* _Brief_
In the records that follow, find each line with "mkdir" and pull it out.

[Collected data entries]
(** ** The hook *)

(** The commands of a script, its comment lines left out. *)
Definition script_commands (script : string) : option (list (list string)) :=
  Shell.commands (Text.Join (filter (fun l => HasPrefix l "#" = false) (Split script Translate.newline)) Translate.nl).

(** What the commands of the hook do, by their manuals. *)
Definition run_command (d : disk) (c : list string) : disk * option error :=
  match c with
  | ["rm"; "-rf"; p] => RemoveAll d p
  | ["mkdir"; "-p"; p] => MkdirAll d p
  | ["cp"; src; dst] => match ReadFile d src with Err e => (d, Some e) | Ok b => WriteFile d dst b 420 end
  | ["ln"; "-s"; target; p] => Symlink d target p
  | _ => (d, Some (Msg "not found"))
  end.

(** A shell goes on after a command that failed; the statuses, in order. *)
Fixpoint run_commands (d : disk) (cs : list (list string)) : disk * list (option error) :=
  match cs with
  | [] => (d, [])
  | c :: cs => let '(d, e) := run_command d c in let '(d, es) := run_commands d cs in (d, e :: es)
  end.

Lemma Split_line x r : no_char Translate.newline x -> Split (line x ++ r) Translate.newline = x :: Split r Translate.newline.
Proof. intros Hx. unfold line, Translate.nl. rewrite str_app_assoc. by apply Split_app. Qed.

(** A digest's name needs no quotes. *)
Definition plain_name (hash : string) : Prop :=
  hash <> "" /\ str_forallb (fun c => negb (Translate.unsafe c)) hash = true.

Lemma plain_no_newline h : plain_name h -> no_char Translate.newline h.
Proof.
  intros [_ H]. revert H. apply str_forallb_impl. intros c Hc. apply negb_true_iff, bool_decide_eq_false. intros ->.
  by vm_compute in Hc.
Qed.

Lemma next_command (a : string) w r cs :
  (forall r, Shell.commands (a ++ Translate.nl ++ r) = (c ← Shell.commands r; Some (w :: c))) ->
  Shell.commands r = Some cs -> Shell.commands (a ++ Translate.nl ++ r) = Some (w :: cs).
Proof. intros Ha Hr. by rewrite Ha, Hr. Qed.

Lemma hook_commands hash : plain_name hash -> name_ok (hash ++ ".0") ->
  script_commands (trustHook wardenCAPath hash) = Some
    [["rm"; "-rf"; certs]; ["mkdir"; "-p"; certs]; ["cp"; wardenCAPath; Join certs "warden.crt"];
     ["cp"; wardenCAPath; Join certs "ca-certificates.crt"]; ["ln"; "-s"; "warden.crt"; Join certs (hash ++ ".0")]].
Proof.
  intros Hp Hn. rewrite (join_certs _ Hn). unfold script_commands, trustHook.
  set (ln := ("ln -s warden.crt /etc/ssl/certs/" ++ hash ++ ".0")%string).
  assert (Hln : no_char Translate.newline ln).
  { apply no_char_app; split; [done|]. apply no_char_app; split; [by apply plain_no_newline|done]. }
  rewrite <- (str_app_nil_r (line ln)). do 6 rewrite Split_line by done. rewrite Split_line by done.
  change (Split "" Translate.newline) with [""].
  do 2 rewrite filter_cons_False by done. do 5 rewrite filter_cons_True by done. rewrite filter_cons_True by done. rewrite filter_nil.
  assert (H : Shell.commands (Text.Join [ln; ""] Translate.nl) = Some [["ln"; "-s"; "warden.crt"; ("/etc/ssl/certs/" ++ hash ++ ".0")%string] ]).
  { rewrite Join_cons. unfold ln, Shell.commands. rewrite !str_app_assoc.
    change (Shell.lex Shell.Plain None [] ("ln -s warden.crt /etc/ssl/certs/" ++ ?r)%string) with
      (Shell.lex Shell.Plain (Some "/etc/ssl/certs/") ["ln"; "-s"; "warden.crt"] r).
    destruct Hp as [Hne Hp]. rewrite Shell.lex_literal by done. rewrite Shell.lex_literal by done.
    cbn [default from_option id]. rewrite str_app_assoc. reflexivity. }
  do 4 (rewrite Join_cons; apply next_command; [reflexivity|]). exact H.
Qed.

Lemma cp_ca d dst d' pem :
  clear (nodes d) caPath -> nodes d !! caPath = Some (File pem 420) ->
  match ReadFile d wardenCAPath with Err e => (d, Some e) | Ok b => WriteFile d dst b 420 end = (d', None) ->
  WriteFile d dst pem 420 = (d', None).
Proof.
  intros Hc Hn. destruct (ReadFile d wardenCAPath) as [b|e] eqn:Er; [|done].
  destruct (ReadFile_clear _ _ _ _ at_ca Hc Er) as [m Hb]. congruence.
Qed.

* _Solution for this exercise_
  | ["mkdir"; "-p"; p] => MkdirAll d p
    [["rm"; "-rf"; certs]; ["mkdir"; "-p"; certs]; ["cp"; wardenCAPath; Join certs "warden.crt"];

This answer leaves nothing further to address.